高里椎奈『雪下に咲いた日輪と』

一人の少女から依頼を受ける秋達。彼女の父が家族の反対を押し切って断崖絶壁に立つ洋館を買い、そこで暮らそうとしているというのだ。しかも、彼女はその館で奇妙な出来事を体験したという。購入を踏み止まらせるため、彼女とともに館のお披露目会に参加した秋達だったが……。
薬屋探偵妖綺談シリーズももう12作目。今回はなんと、“雪の山荘”モノですよ。いわくつきの館に道崩れに見立て殺人、とお約束の小道具が揃ってるのに全然ワクワクしないのは、それらがぎこちなく、愛着もなさそうに配置されているから。解決編での種明かしの下手さも含めて、相変わらずミステリとしては微妙です。
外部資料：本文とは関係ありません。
(* ===== verification/PlaygroundStorageTheorems.v ===== *)
(** * What is stored by the playground is loaded again

    Bounds on the loaded messages and their texts, round trips of
    conversations, settings and parameter switches through the storage of the
    browser, and what a second load does. *)
From stdpp Require Import base list option numbers sets gmap.
From Stdlib Require Import ZArith SpecFloat Lia.
From S2P Require Import Prelude.
From S2P Require Import JsString.
From S2P Require Import JsNumber.
From S2P Require Import Runtime.
From S2P Require Import Structure.
From S2P Require Import Json.
From S2P Require Import JsText.
From S2P Require Import JsonPrint.
From S2P Require Import Playground.
From S2P Require Import PlaygroundTheorems.
From S2P Require Import PlaygroundSchema.
From S2P Require Import PlaygroundStorage.

(** ** What is loaded of a stored conversation

    Bounds on the loaded messages and their texts. *)

(** ** Lengths *)

Lemma find_sub_bound p s n : find_sub p s = Some n → n + length p ≤ length s.
Proof.
  revert n. induction s as [|c s IH]; intros n.
  - cbn. destruct (starts_with p []) eqn:S; [|done]. intros [= <-].
    apply starts_with_app in S as (r & E). apply (f_equal length) in E. rewrite length_app in E. cbn in *. lia.
  - cbn [find_sub]. destruct (starts_with p (c :: s)) eqn:S.
    + intros [= <-]. apply starts_with_app in S as (r & ->). rewrite length_app. lia.
    + destruct (find_sub p s) as [k|]; [|done]. intros [= <-]. specialize (IH k eq_refl). cbn [length]. lia.
Qed.

Lemma join_length sep x (l : list jsstr) :
  length (join sep (x :: l)) = length x + match l with [] => 0 | _ => length sep + length (join sep l) end.
Proof. destruct l; cbn [join]; rewrite ?length_app; lia. Qed.

Lemma think_loop_length fuel rest v r u :
  think_loop fuel rest = (v, r, u) →
  length (concat v) ≤ length rest ∧ (r ≠ [] → length (join [10; 10]%N r) + 2 ≤ length rest).
Proof.
  revert rest v r u. induction fuel as [|fuel IH]; intros rest v r u; [intros [= <- <- <-]; cbn; split; [lia|done]|].
  cbn [think_loop]. destruct (find_sub OPEN rest) as [o|] eqn:F.
  2: { intros [= <- <- <-]. split; [|done]. destruct rest; cbn; rewrite ?app_nil_r; cbn; lia. }
  apply find_sub_bound in F. change (length OPEN) with 7 in F.
  assert (length (concat (match o with 0 => [] | S _ => [take o rest] end)) = o) as VO.
  { destruct o; [done|]. cbn [concat]. rewrite app_nil_r, length_take. lia. }
  assert (length (drop (o + 7) rest) = length rest - (o + 7)) as LB by apply length_drop.
  destruct (find_sub CLOSE (drop (o + 7) rest)) as [c|] eqn:G.
  - apply find_sub_bound in G. change (length CLOSE) with 8 in G.
    destruct (think_loop fuel _) as [[v' r'] u'] eqn:E. intros [= <- <- <-]. apply IH in E as [E1 E2].
    rewrite length_drop in E1, E2. split.
    + rewrite concat_app, length_app, VO. lia.
    + intros _. rewrite join_length, length_take. destruct r' as [|x r']; [lia|].
      specialize (E2 ltac:(done)). change (length [10; 10]%N) with 2. lia.
  - intros [= <- <- <-]. split; [lia|]. intros _. rewrite join_length. lia.
Qed.

Lemma parse_think_length c :
  length (visibleContent (parseThinkTags c)) ≤ length c ∧ length (tag_reasoning (parseThinkTags c)) ≤ length c.
Proof.
  unfold parseThinkTags. destruct (includes OPEN c); cbn [negb]; [|cbn; lia].
  destruct (think_loop _ _) as [[v r] u] eqn:E. apply think_loop_length in E as [E1 E2]. cbn [visibleContent tag_reasoning].
  pose proof (trim_length (concat v)). pose proof (trim_length (join [10; 10]%N r)). split; [lia|].
  destruct r as [|x r]; [cbn in *; lia|]. specialize (E2 ltac:(done)). lia.
Qed.

(** ** Bounded messages *)

Definition short (s : jsstr) : Prop := (N.of_nat (length s) <= MAX_LOADED_MESSAGE_CHARS)%N.

Record bounded (m : Message) : Prop := {
  bounded_versions : Forall (λ v, short (content v)) (versions m);
  bounded_reasoning : match reasoning m with Some r => short (reasoning_content r) | None => True end;
}.

Lemma truncate_short text : short (truncateText text MAX_LOADED_MESSAGE_CHARS).
Proof.
  unfold short, truncateText. destruct (N.leb_spec (N.of_nat (length text)) MAX_LOADED_MESSAGE_CHARS) as [L|L]; [done|].
  change (MAX_LOADED_MESSAGE_CHARS <=? N.of_nat (length TRUNCATED_CONTENT_SUFFIX))%N with false. cbv iota.
  rewrite length_app, length_take. change (length TRUNCATED_CONTENT_SUFFIX) with 7.
  generalize (length text). unfold MAX_LOADED_MESSAGE_CHARS. intros n. lia.
Qed.

Lemma shorter a b : length a ≤ length b → short b → short a.
Proof. unfold short. lia. Qed.
Definition with_schema (options : DynamicPriceOptions) (schema : option BillingUsageSchema) : DynamicPriceOptions :=
  {| o_tokenUnit := o_tokenUnit options; o_showCurrencySymbol := o_showCurrencySymbol options;
     o_showRechargePrice := o_showRechargePrice options; o_priceRate := o_priceRate options;
     o_usdExchangeRate := o_usdExchangeRate options; o_groupRatioMultiplier := o_groupRatioMultiplier options;
     o_usageSchema := schema; o_now := o_now options |}.

Definition own_summary (m : PricingModel) (options : DynamicPriceOptions) : result exn (option DynamicPricingSummary) :=
  if negb (isDynamicPricingModel m) then Ok None
  else
    tiers ← getDynamicPricingTiers m;
    let isTaskUsage := isTaskUsagePricingModel m in
    split ← splitBillingExprAndRequestRules (default [] (billing_expr m));
    timeTiers ← (if isTaskUsage then Ok None
                 else getCurrentTimePricingTiers (billingExpr split) (default current_time (o_now options)));
    let summaryTiers := match timeTiers with Some l => map TokenPrices l | None => tiers end in
    let tier := if isTaskUsage then last summaryTiers else head summaryTiers in
    let entries := getDynamicPriceEntries tier (with_schema options (billing_usage_schema m)) in
    let mixed :=
      if isTaskUsage then None
      else match List.find is_token_tier summaryTiers, List.find is_request_tier summaryTiers with
           | Some tokenTier, Some requestTier => Some (tokenTier, requestTier)
           | _, _ => None
           end in
    let entries :=
      match mixed with
      | Some (tokenTier, requestTier) =>
          getDynamicPriceEntries (Some tokenTier) options ++ getDynamicPriceEntries (Some requestTier) options
      | None => entries
      end in
    let entries :=
      if isTaskUsage then map (ranged options (price_ranges (billing_usage_schema m) tiers)) entries else entries in
    let rawExpression := default [] (billing_expr m) in
    rules ← hasDynamicRequestRules m;
    let primary e := if isTaskUsage then negb (per_call e) else per_call e || primary_field e in
    Ok (Some {|
      s_tiers := tiers; s_tier := tier; s_tierCount := length tiers; s_hasRequestRules := rules;
      s_isSpecialExpression := match trim rawExpression, tiers with _ :: _, [] => true | _, _ => false end;
      s_rawExpression := rawExpression; s_entries := entries;
      s_primaryEntries := List.filter primary entries;
      s_secondaryEntries := List.filter (λ e, if isTaskUsage then per_call e else negb (per_call e) && negb (primary_field e)) entries;
      s_isTaskUsage := isTaskUsage;
      s_isTimePricing := Some (match timeTiers with Some _ => true | None => false end);
      s_isMixedBilling := match mixed with Some _ => Some true | None => None end;
      s_providerCount := None; s_hasUnconfiguredProviders := None |}).

(** ** The summary of a model with providers *)

Definition entry_key (e : DynamicPriceEntry) : jsstr := e_field e ++ js ":" ++ e_unit e.

Definition entry_min (e : DynamicPriceEntry) : num := default (e_value e) (e_minValue e).
Definition entry_max (e : DynamicPriceEntry) : num := default (e_value e) (e_maxValue e).

Definition with_key (k : jsstr) (e : DynamicPriceEntry) : DynamicPriceEntry :=
  {| e_key := k; e_field := e_field e; e_label := e_label e; e_shortLabel := e_shortLabel e;
     e_labelKind := e_labelKind e; e_value := e_value e; e_formatted := e_formatted e;
     e_formattedRange := e_formattedRange e; e_minValue := e_minValue e; e_maxValue := e_maxValue e;
     e_unit := e_unit e; e_variable := e_variable e |}.

(** One round of the loops over the entries of the providers. *)
Definition merge_entry (m : list (jsstr * (DynamicPriceEntry * num * num))) (e : DynamicPriceEntry)
    : list (jsstr * (DynamicPriceEntry * num * num)) :=
  let k := entry_key e in
  let '(merged, lo, hi) := default (with_key k e, INFINITY, S754_infinity true) (assoc m k) in
  set_field m k (merged, nmin lo (entry_min e), nmax hi (entry_max e)).

Definition merged_entry (options : DynamicPriceOptions) (r : DynamicPriceEntry * num * num) : DynamicPriceEntry :=
  let '(e, lo, hi) := r in
  {| e_key := e_key e; e_field := e_field e; e_label := e_label e; e_shortLabel := e_shortLabel e;
     e_labelKind := e_labelKind e; e_value := lo; e_formatted := formatTaskUsageUnitPrice lo options;
     e_formattedRange := range_of lo hi options; e_minValue := Some lo; e_maxValue := Some hi;
     e_unit := e_unit e; e_variable := e_variable e |}.

Definition merge_entries (options : DynamicPriceOptions) (entries : list DynamicPriceEntry) : list DynamicPriceEntry :=
  map (λ r, merged_entry options r.2) (fold_left merge_entry entries []).

Definition per_call_entries (m : PricingModel) (variants : list BillingPluginVariant) (options : DynamicPriceOptions)
    : list DynamicPriceEntry :=
  match model_price m with
  | Some price =>
      if neqb (quota_type m) REQUEST && existsb is_ratio_mode variants
      then [request_entry (js "modelPrice") (js "modelPrice") (js "Price per request") (js "Per-call") (js "request") price options]
      else []
  | None => []
  end.

Definition is_primary (e : DynamicPriceEntry) : bool := negb (per_call e) || jseq (e_field e) (js "modelPrice").
(** [Object.prototype.hasOwnProperty.call(v, key)] on a value that is neither
    [null] nor [undefined] *)
Definition has_own (v : jsval) (key : jsstr) : bool :=
  match v with
  | JObj fields => match own fields key with Some _ => true | None => false end
  | JArr items => jseq key (js "length") || match element items key with Some _ => true | None => false end
  | JStr s => jseq key (js "length") || match element s key with Some _ => true | None => false end
  | _ => false
  end.

(** [v && typeof v === 'object' && !Array.isArray(v)] *)
Definition plain_object (v : jsval) : bool := match v with JObj _ => true | _ => false end.
(** [Array.isArray(v)] *)
Definition is_array (v : jsval) : bool := match v with JArr _ => true | _ => false end.
(** [typeof v === 'string'] *)
Definition is_text (v : jsval) : bool := match v with JStr _ => true | _ => false end.

(** [v || {}], [v || []], [a && b] for a [b] without effects *)
Definition or_object (v : jsval) : jsval := js_or v (JObj []).
Definition or_array (v : jsval) : jsval := js_or v (JArr []).
Definition js_and (a b : jsval) : jsval := if truthy a then b else a.

(** ** Conversions *)

(** [Number(v)] *)
Definition to_number (v : jsval) : num :=
  match v with
  | JUndefined => S754_nan
  | JNull => NZERO
  | JBool b => if b then nZ 1 else NZERO
  | JNum x => x
  | JStr s => number_of_string s
  | JArr _ | JObj _ => number_of_string (js_text v)
  end.

(** [Number.isInteger(x)] is [is_integer] of the numbers; [x !== x] aside,
    [Number.isFinite(x)] is [is_finite]. *)

(** [Number.parseFloat(v)] *)
Definition parse_float (v : jsval) : num :=
  let unsigned (s : jsstr) : num :=
    if starts_with (js "Infinity") s then S754_infinity false
    else match scan_decimal s with Some (x, _) => x | None => S754_nan end in
  match trim_start (js_text v) with
  | 43%N :: s => unsigned s
  | 45%N :: s => nneg (unsigned s)
  | s => unsigned s
  end.
(* ===== verification/PluginVidu.v ===== *)
(** * The Vidu plugin

    Models [src/plugins/tasks/vidu/plugin.js]: the durations and resolutions
    of the model families, the choice of the generation endpoint, requests and
    answers of the provider, usage, and the Responses and video protocols. *)
From stdpp Require Import base list option numbers sets.
From Stdlib Require Import ZArith SpecFloat Lia.
From S2P Require Import Prelude.
From S2P Require Import JsString.
From S2P Require Import JsNumber.
From S2P Require Import Syntax.
From S2P Require Import Runtime.
From S2P Require Import Display.
From S2P Require Import Json.
From S2P Require Import JsText.
From S2P Require Import JsonPrint.
From S2P Require Import AdvancedCustom.
From S2P Require Import JsDynamic.
From S2P Require Import PluginCommon.


Section vidu.
Context {H : Host} {U : TaskHost}.

Definition RESOLUTIONS : list jsstr := [js "360p"; js "540p"; js "720p"; js "1080p"].

Definition usageSchema : BillingUsageSchema :=
  ["credits" ↦ number_field "credit"; "duration" ↦ number_field "second"; "resolution" ↦ enum_field RESOLUTIONS].

Definition trimmed (value : jsval) : jsstr := trimmed_text value.
Definition responsesInput (req : jsval) : jsstr * list jsstr := responses_input req.
Definition responsesVideoText (ctx : jsval) : JS jsstr := responses_video_text ctx.
Definition filePlaceholder (image : jsval) : jsval := file_placeholder image.
Definition artifactData (ctx : jsval) : jsval := artifact_data ctx.

(** ** Durations and resolutions *)

Definition isQ2Model (model : jsval) : bool := starts_with (js "viduq2") (js_text (js_or model (JStr []))).

Definition defaultDuration (model : jsval) : num := if equals model "vidu2.0" then nZ 4 else nZ 5.

Definition defaultResolution (model : jsval) : jsstr :=
  if isQ2Model model then js "720p" else if equals model "vidu2.0" then js "360p" else js "1080p".

(** The resolution whose larger side holds the given one. *)
Definition resolution_of_side (max : num) : jsstr :=
  if ngeb max (nZ 1920) then js "1080p"
  else if ngeb max (nZ 1280) then js "720p"
  else if ngeb max (nZ 960) then js "540p" else js "360p".

Definition normalizeResolution (value model : jsval) : jsstr :=
  if equals model "viduq1" then js "1080p"
  else
    let raw := to_lower_case (trimmed value) in
    if str_in raw RESOLUTIONS then raw
    else
      match split_on (cu "x") (replace_first (cu "*") (js "x") raw) with
      | [w; h] =>
          let width := number_of_string w in
          let height := number_of_string h in
          if ngtb width NZERO && ngtb height NZERO then resolution_of_side (nmax width height)
          else defaultResolution model
      | _ => defaultResolution model
      end.

Definition outboundDuration (req model : jsval) : num :=
  let n := to_number (js_and req req~>"duration") in
  if is_finite n && ngtb n NZERO then n else defaultDuration model.

Definition outboundResolution (req model : jsval) : jsstr :=
  let metadata := or_object (js_and req req~>"metadata") in
  if truthy req && truthy req~>"resolution" then normalizeResolution req~>"resolution" model
  else if truthy metadata~>"resolution" then normalizeResolution metadata~>"resolution" model
  else if truthy req && truthy req~>"size" then normalizeResolution req~>"size" model
  else defaultResolution model.

Definition hasViduImages (req : jsval) (hasInputReferenceFile : bool) : bool :=
  hasInputReferenceFile
  || match js_and req req~>"images" with JArr (_ :: _) => true | _ => false end
  || nonempty_text (trimmed (js_and req req~>"input_reference"))
  || nonempty_text (trimmed (js_and req req~>"image")).

(** [Number.isInteger(n) && low <= n && n <= high], negated *)
Definition outside (n : num) (low high : Z) : bool :=
  negb (is_integer n) || nltb n (nZ low) || ngtb n (nZ high).

Definition validateViduCombo (model duration : jsval) (resolution : jsstr) (hasImages : bool) : JS unit :=
  _ ← throw_if (equals model "vidu2.0" && negb hasImages) (js "vidu2.0 does not support text-to-video");
  let n := to_number duration in
  if equals model "viduq1" then
    throw_if (is_defined duration && negb (neqb n (nZ 5))) (js "viduq1 duration must be 5")
  else if equals model "vidu2.0" then
    let n := if is_undefined duration then nZ 4 else n in
    if neqb n (nZ 4) then
      throw_if (negb (str_in resolution [js "360p"; js "720p"; js "1080p"]))
        (js "vidu2.0 duration 4 only allows resolution 360p, 720p, or 1080p")
    else if neqb n (nZ 8) then
      throw_if (negb (jseq resolution (js "720p"))) (js "vidu2.0 duration 8 only allows resolution 720p")
    else throw (js "vidu2.0 duration must be 4 or 8")
  else if isQ2Model model then
    throw_if (is_defined duration && outside n 1 10) (js "viduq2 duration must be between 1 and 10")
  else
    throw_if (is_defined duration && (negb (is_integer n) || nleb n NZERO || ngtb n (nZ 3600)))
      (js "seconds must be between 1 and 3600").

(** ** Endpoints *)

Definition action_aliases : obj :=
  ["generate" ↦ str "image_to_video"; "textGenerate" ↦ str "text_to_video";
   "firstTailGenerate" ↦ str "first_tail_to_video"; "referenceGenerate" ↦ str "reference_to_video";
   "remixGenerate" ↦ str "remix"].

Definition actionFor (req : jsval) : JS jsval :=
  metadata ← req~>!"metadata";
  if truthy metadata && truthy metadata~>"action" then
    Ok (js_or (table_get action_aliases metadata~>"action") metadata~>"action")
  else
    let images := req~>"images" in
    let count := images~>"length" in
    Ok (if negb (truthy images) || strict_eq count (int 0) then str "text_to_video"
        else if strict_eq count (int 2) then str "first_tail_to_video"
        else if ngtb (to_number count) (nZ 2) then str "reference_to_video"
        else str "image_to_video").

Definition pathFor (action : jsval) : jsstr :=
  if equals action "image_to_video" then js "/img2video"
  else if equals action "first_tail_to_video" then js "/start-end2video"
  else if equals action "reference_to_video" then js "/reference2video"
  else js "/text2video".

(** ** Provider interface *)

Definition token_headers (ctx : jsval) : obj :=
  ["Accept" ↦ str "application/json"; "Authorization" ↦ JStr (js "Token " ++ js_text ctx~>"apiKey")].

(** Reference generation names the family instead of a variant. *)
Definition submit_model (ctx action : jsval) : JS jsval :=
  let model := js_or ctx~>"upstreamModel" (str "viduq1") in
  if equals action "reference_to_video" then
    m ← text_of model; Ok (if includes (js "viduq2") m then str "viduq2" else model)
  else Ok model.

Definition default_body (req model : jsval) : obj :=
  ["model" ↦ model;
   "images" ↦ match req~>"images" with JArr images => JArr (map filePlaceholder images) | _ => JNull end;
   "prompt" ↦ js_or req~>"prompt" JNull; "duration" ↦ JNum (outboundDuration req model);
   "resolution" ↦ JStr (outboundResolution req model); "movement_amplitude" ↦ str "auto"].

Definition drop_falsy (body : obj) (key : jsstr) : obj :=
  if truthy (get (JObj body) key) then body else remove body key.
Definition place_files (body : obj) : obj :=
  match (JObj body)~>"images" with
  | JArr images => put body (js "images") (JArr (map filePlaceholder images))
  | _ => body
  end.
Definition submit_body (req metadata model : jsval) : obj :=
  let body := remove (assign (default_body req model) metadata) (js "action") in
  place_files (drop_falsy (drop_falsy body (js "prompt")) (js "bgm")).

Definition buildSubmitRequest (ctx : jsval) : JS jsval :=
  req ← ctx~>!"requestBody";
  action ← actionFor req;
  model ← submit_model ctx action;
  Ok (JObj ["url" ↦ JStr (js_text ctx~>"baseUrl" ++ js "/ent/v2" ++ pathFor action); "method" ↦ str "POST";
            "headers" ↦ JObj (("Content-Type" ↦ str "application/json") :: token_headers ctx);
            "body" ↦ JObj (submit_body req (or_object req~>"metadata") model); "action" ↦ action]).

Definition parseSubmitResponse (ctx resp : jsval) : JS jsval :=
  body ← resp~>!"body";
  _ ← throw_if (negb (truthy body) || equals body~>"state" "failed") (js "task failed");
  _ ← throw_if (negb (truthy body~>"task_id")) (js "missing task_id");
  Ok (JObj ["taskId" ↦ body~>"task_id"; "taskData" ↦ body]).

Definition extractUsage (ctx : jsval) : JS (option obj) :=
  purpose ← ctx~>!"usagePurpose";
  if equals purpose "billing_ratios" then Ok None
  else
    let req := or_object ctx~>"requestBody" in
    let model := js_or ctx~>"upstreamModel" req~>"model" in
    Ok (Some ["duration" ↦ JNum (outboundDuration req model);
              "resolution" ↦ JStr (outboundResolution req model)]).

Definition buildQueryRequest (ctx : jsval) : JS jsval :=
  base ← ctx~>!"baseUrl";
  Ok (JObj ["url" ↦ JStr (js_text base ++ js "/ent/v2/tasks/" ++ js_text ctx~>"taskId" ++ js "/creations");
            "method" ↦ str "GET"; "headers" ↦ JObj (token_headers ctx)]).

Definition statuses : obj :=
  ["created" ↦ str "SUBMITTED"; "queueing" ↦ str "SUBMITTED"; "processing" ↦ str "IN_PROGRESS";
   "success" ↦ str "SUCCESS"; "failed" ↦ str "FAILURE"].

Definition parseTaskResult (ctx body : jsval) : JS jsval :=
  state ← body~>!"state";
  let status := table_get statuses state in
  if negb (truthy status) then
    Ok (JObj ["status" ↦ str "UNKNOWN";
              "reason" ↦ JStr (js "unknown task state: " ++ js_text (js_or state (JStr [])))])
  else
    let creations := body~>"creations" in
    url ← (if truthy creations && truthy creations~>"length" then (creations~>"0")~>!"url" else Ok (JStr []));
    let result := ["status" ↦ status;
                   "reason" ↦ if equals state "failed" then js_or body~>"err_code" (JStr []) else JStr []] in
    Ok (JObj (put_if (truthy url) result (js "url") url)).

Definition artifactVideoURL (ctx : jsval) : JS jsstr :=
  match (artifactData ctx)~>"creations" with
  | JArr (creation :: _) => url ← creation~>!"url"; Ok (trimmed_text url)
  | _ => Ok []
  end.

Definition listArtifacts (task : jsval) : JS jsval :=
  status ← task~>!"status";
  if equals status "SUCCESS" then
    url ← artifactVideoURL task; Ok (artifact_list video_artifact (nonempty_text url))
  else Ok (artifact_list video_artifact false).

Definition buildContentRequest (ctx : jsval) : JS jsval :=
  key ← ctx~>!"artifactKey";
  if is_not key "video" then artifact_not_found
  else
    url ← artifactVideoURL ctx;
    if nonempty_text url then public_download url ctx else artifact_not_found.

Definition extractUsageOnComplete (task taskResult body : jsval) : option obj :=
  if negb (truthy body) || negb (has_own body (js "credits")) || is_nullish body~>"credits" then None
  else
    let credits := to_number body~>"credits" in
    if is_finite credits then Some ["credits" ↦ JNum credits] else None.

(** ** The Responses protocol *)

Definition responses_decodeRequest (ctx : jsval) : JS jsval :=
  req ← responses_body ctx;
  model ← check_model req~>"model";
  _ ← check_input req;
  _ ← check_images req;
  _ ← check_metadata req;
  let '(text, found_images) := responsesInput req in
  let prompt := prompt_of text req in
  let images := request_images req found_images in
  _ ← throw_if (negb (nonempty_text prompt) && bool_decide (images = [])) (js "input is required");
  let with_images := negb (bool_decide (images = [])) in
  let body := put_if with_images ["model" ↦ JStr model; "prompt" ↦ JStr prompt] (js "images")
                (JArr (map JStr images)) in
  let body := copy_own req "size" "size" (copy_seconds req "duration" body) in
  let body := copy_own req "metadata" "metadata" body in
  let requested := (JObj body)~>"duration" in
  let duration := if is_undefined requested then JUndefined else JNum (to_number requested) in
  _ ← validateViduCombo (JStr model) duration (outboundResolution (JObj body) (JStr model)) with_images;
  action ← actionFor (JObj body);
  Ok (submit_request (JStr model) action body).

Definition renderEvents (ctx task previousState : jsval) : JS jsval :=
  render_events (responsesVideoText ctx) task previousState.
Definition renderFinal (ctx : jsval) : JS jsval :=
  render_final (responsesVideoText ctx) ["vendor" ↦ str "vidu"].

(** ** The video protocol *)

Definition legacy_openai_video (task : jsval) : JS jsval :=
  _ ← task~>!"task_id";
  let output := video_object video_statuses task (JStr []) task~>"created_at" in
  let output := put_if (truthy task~>"updated_at") output (js "completed_at") task~>"updated_at" in
  let data := task~>"data" in
  Ok (JObj (put_if (truthy data && equals data~>"state" "failed" && truthy data~>"err_code") output (js "error")
    (JObj ["message" ↦ data~>"err_code"; "code" ↦ data~>"err_code"]))).

Definition input_reference_file : jsval :=
  JObj ["__fileRef" ↦ str "request_file:input_reference"; "encoding" ↦ str "dataUrl"; "maxBytes" ↦ int 15728640].

Definition place_image (req : obj) (with_file : bool) : obj :=
  if with_file then put req (js "images") (JArr [input_reference_file])
  else
    let image := trimmed (js_or (JObj req)~>"input_reference" (JObj req)~>"image") in
    let has_images := match (JObj req)~>"images" with JArr (_ :: _) => true | _ => false end in
    put_if (nonempty_text image && negb has_images) req (js "images") (JArr [JStr image]).

Definition video_decodeRequest (ctx : jsval) : JS jsval :=
  '(req, with_file) ← video_request any_file ctx;
  let model := js_or (js_or ctx~>"upstreamModel" ctx~>"model") (JObj req)~>"model" in
  let seconds := requested_seconds (JObj req) in
  let duration := if is_defined seconds then to_number seconds else defaultDuration model in
  let req := place_image (put req (js "duration") (JNum duration)) with_file in
  let resolution := outboundResolution (JObj req) model in
  let req := put req (js "resolution") (JStr resolution) in
  _ ← validateViduCombo model (JNum duration) resolution (hasViduImages (JObj req) with_file);
  action ← actionFor (JObj req);
  Ok (submit_request ctx~>"model" action (with_model (JObj req) ctx)).

Definition video_render (ctx task : jsval) : JS jsval := legacy_openai_video task.

End vidu.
とは言え、シリーズ的に今作の主眼は、高遠さんの大人気ないファザーコンプレックスとの戦いを物語の真ん中に置くことと、秋が「何をしているか」を初めて仄めかすことにあるので、もはや固定ファンしか読んでないこのシリーズの第12弾としては問題ないでしょう。実際、高遠さんと高遠父のやり取りはいつも以上に楽しめたし。そうそう、それに今回は高遠さんに近しいある人物の初登場も拝めます。これはなかなか強烈。